Training optimizes a weighted sum of the standard adversarial loss and the reconstruction loss, with hyper‑parameters λ_adv and λ_rec balancing realism against structural fidelity. The model is trained on the Pathological Gait Dataset (Kinect‑V2 captured 3‑D poses), filtered to retain sequences longer than 60 frames, resulting in 7,157 samples.
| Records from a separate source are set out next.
(** * pu_simulator: sampling-window normalization and the collection cycle

    A shallow embedding of the accelerometer demo scripts: the motion
    handler that fills [accelData], the normalization to exactly
    [TARGET_SAMPLES] entries done by [stopCollectingData] when the
    collection timer fires (zero padding, tail truncation, and the
    uniform-stride downsample of the later [main.js]), and the
    start / timer / inference / re-arm cycle.

    JavaScript numbers are binary64 floats; they are modelled by Rocq's
    primitive floats, so that [accelData.length / TARGET_SAMPLES] and
    [Math.floor(i * step)] round exactly as they do in the script. *)

From Stdlib Require Import List Sorted Arith ZArith Lia Bool Floats Uint63.
From Stdlib Require String.
From Equations Require Import Equations.
Import ListNotations.
Import String.StringSyntax.
Delimit Scope string_scope with string.

(** ** JavaScript values that occur in the scripts *)

(** An axis value of a motion event: a number, [null] or [undefined]. *)
Inductive JsValue : Type :=
| JsUndefined
| JsNull
| JsNumber (n : float).

(** [ToBoolean]: [undefined], [null], [+0], [-0] and [NaN] are falsy. *)
Definition truthy (v : JsValue) : bool :=
  match v with
  | JsUndefined | JsNull => false
  | JsNumber n => negb (PrimFloat.is_zero n || PrimFloat.is_nan n)
  end.

(** [a || b] *)
Definition js_or (a b : JsValue) : JsValue := if truthy a then a else b.

(** The number of a non-negative integer, as [i] and [accelData.length]
    are in the scripts. *)
Definition of_nat (n : nat) : float :=
  PrimFloat.of_uint63 (Uint63.of_Z (Z.of_nat n)).

Definition num (n : nat) : JsValue := JsNumber (of_nat n).

(** An entry of [accelData]: the object literal [{ x, y, z }]. *)
Record Reading : Type := mkReading { x : JsValue; y : JsValue; z : JsValue }.

(** [{ x: 0, y: 0, z: 0 }] *)
Definition zero_reading : Reading := mkReading (num 0) (num 0) (num 0).

(** An array element: [None] is [undefined], what reading an array
    outside its bounds yields. *)
Definition Elem : Type := option Reading.

Definition TARGET_SAMPLES : nat := 52.

(** ** Array primitives *)

(** [a.push(v)] *)
Definition push {A} (a : list A) (v : A) : list A := a ++ [v].

(** [a.slice(-n)]: the last [n] elements, the whole array when it is
    shorter. *)
Definition slice_last {A} (n : nat) (a : list A) : list A :=
  skipn (length a - n) a.

(** [Math.floor] of a number, as the integer it denotes; [None] for
    [NaN] and the infinities. A finite float [(-1)^s * m * 2^e] is floored
    by the arithmetic shift of its signed mantissa. *)
Definition SFfloor (f : spec_float) : option Z :=
  match f with
  | S754_zero _ => Some 0%Z
  | S754_finite s m e => Some (Z.shiftl (cond_Zopp s (Zpos m)) e)
  | S754_infinity _ | S754_nan => None
  end.

Definition Math_floor (f : float) : option Z := SFfloor (Prim2SF f).

(** [a[index]] where [index] is the result of [Math.floor]: [undefined]
    when the index is not an integer inside the array. *)
Definition array_get (a : list Elem) (index : option Z) : Elem :=
  match index with
  | Some k => if (k <? 0)%Z then None
              else match nth_error a (Z.to_nat k) with
                   | Some v => v
                   | None => None
                   end
  | None => None
  end.

(** ** Normalization in [stopCollectingData] *)

(** [while (accelData.length < target) accelData.push({x:0,y:0,z:0})],
    run by the scripts with [target = TARGET_SAMPLES]. *)
Equations? pad_loop (target : nat) (accelData : list Elem) : list Elem
  by wf (target - length accelData) lt :=
  pad_loop target accelData with lt_dec (length accelData) target := {
    | left _ := pad_loop target (push accelData (Some zero_reading));
    | right _ := accelData }.
Proof. unfold push. rewrite length_app. simpl. lia. Qed.
(** * HSI-Classification: the array utilities of [src/tools.py]

    A shallow embedding of the NumPy code of [tools.py] and the proofs of
    the properties its specification states.

    Conventions of the embedding.
    - Cell values (class ids, cluster ids, predictions) are integers [Z].
      Where the code does arithmetic in an array ([preds_cpy += 1]), the
      array has one of NumPy's integer element types and the result wraps
      around in it. What is stored in a [float64] array is rounded to 53
      bits, and [count * train_split] is a [float64] product.
    - A 1-D array and a Python list are a [list]; a 2-D array is a record
      of its two dimensions and its cells in row-major order, which is what
      [flatten] returns.
    - Python exceptions are the [Raise] results of the [result] monad.
    - [np.empty] returns unspecified cells: they are a parameter
      ([uninit]) of the functions that allocate with it.
    - [argsort] of NumPy's default kind promises no order among equal
      keys: the sorting function is a parameter of the function that
      calls it.
    - [x in outlier_pos] depends on what [outlier_pos] is: a list of
      lists, a list of tuples or an [ndarray].
    - [display] and the [pandas] report tables are a side channel that no
      function returns; they are left out. *)

From Stdlib Require Import PrimFloat FloatOps SpecFloat Uint63.
From stdpp Require Import base decidable option list sorting gmap.
From Stdlib Require Import ZArith QArith Lia.

Local Open Scope Z_scope.

(** ** Exceptions and the [result] monad *)

Inductive exn := IndexError | ValueError | ZeroDivisionError | OverflowError.

Inductive result (A : Type) : Type :=
  | Ok (a : A)
  | Raise (e : exn).
Arguments Ok {A} a.
Arguments Raise {A} e.

#[global] Instance result_ret : MRet result := λ A a, Ok a.
#[global] Instance result_bind : MBind result := λ A B f m,
  match m with
  | Ok a => f a
  | Raise e => Raise e
  end.

Definition is_Ok {A} (r : result A) : Prop := ∃ a, r = Ok a.

(** [for x in xs: s = body(s, x)], stopping at the first exception. *)
Fixpoint for_each {S X : Type} (body : S → X → result S) (xs : list X) (s : S)
  : result S :=
  match xs with
  | [] => Ok s
  | x :: xs' => s' ← body s x; for_each body xs' s'
  end.

(** [range(n)] *)
Definition range (n : nat) : list nat := seq 0 n.

(** ** Arrays *)

Module np.

(** A 2-D [ndarray]: [shape = (shape0, shape1)], cells in row-major
    order. *)
Record ndarray2 : Type := Array2 {
  shape0 : nat;
  shape1 : nat;
  data : list Z
}.

Definition wf (a : ndarray2) : Prop :=
  length (data a) = (shape0 a * shape1 a)%nat.

#[global] Instance ndarray2_eq_dec : EqDecision ndarray2.
Proof. solve_decision. Defined.

(** The array of a nested list of rows ([np.array([[..],[..]])]). *)
Definition of_rows (rows : list (list Z)) : ndarray2 :=
  Array2 (length rows) (length (default [] (head rows))) (concat rows).

Definition flatten (a : ndarray2) : list Z := data a.

(** [a.reshape((r, c))] of a 1-D array. *)
Definition reshape (a : list Z) (r c : nat) : result ndarray2 :=
  if decide (length a = (r * c)%nat) then Ok (Array2 r c a)
  else Raise ValueError.

(** [a[i]] for an index [i >= 0]. *)
Definition getitem {A} (a : list A) (i : nat) : result A :=
  match a !! i with
  | Some x => Ok x
  | None => Raise IndexError
  end.

(** [a[i, j]] *)
Definition getitem2 (a : ndarray2) (i j : nat) : result Z :=
  if decide (i < shape0 a ∧ j < shape1 a)%nat
  then getitem (data a) (i * shape1 a + j)
  else Raise IndexError.

(** [a[i, j] = v] *)
Definition setitem2 (a : ndarray2) (i j : nat) (v : Z) : result ndarray2 :=
  if decide (i < shape0 a ∧ j < shape1 a)%nat
  then Ok (Array2 (shape0 a) (shape1 a) (<[(i * shape1 a + j)%nat := v]> (data a)))
  else Raise IndexError.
Evaluation proceeds along three axes. First, dimensionality‑reduction visualisations (PCA and t‑SNE) show that synthetic samples occupy the same latent clusters as real data, indicating that the generator captures the underlying distribution of each pathology. Second, a biomechanical validation compares joint‑angle trajectories and reports an R² of 0.94 between real and synthetic normal‑gait trajectories, confirming high kinematic fidelity. Third, the authors assess the utility of synthetic data for downstream classification. Three deep‑learning classifiers (GRU, LSTM, CNN) are trained under three conditions: (a) real data only, (b) synthetic data only, and (c) a mixture of real and synthetic data. While synthetic‑only training yields lower accuracies (e.g., GRU 87.65 % vs. 91.87 % with real data), augmenting the real set with synthetic samples consistently improves performance (GRU rises to 92.61 %, CNN to 89.56 %). This demonstrates that PGcGAN‑generated gait sequences can enrich the training distribution and help models generalise to unseen pathological variations.

The paper also contrasts PGcGAN with prior synthetic gait works that focus on normal gait or specific disorders (e.g., FoGGAN for freezing‑of‑gait, Morph for physics‑based motion). Unlike those, PGcGAN simultaneously handles multiple pathologies and validates both statistical alignment and biomechanical plausibility, achieving superior quantitative metrics.

Limitations are acknowledged: the one‑hot label scheme does not capture continuous severity scales, the latent space remains opaque, and synthetic‑only models underperform, suggesting that generated data do not yet fully replace real recordings. Future directions include exploring continuous conditioning, disentangled latent representations, and hybrid physics‑GAN frameworks to further improve realism and controllability.

In summary, PGcGAN represents a novel contribution to the field of pathological gait analysis by providing a controllable, high‑fidelity data‑augmentation tool that can alleviate dataset scarcity, improve classification performance, and open new avenues for simulation‑based rehabilitation research.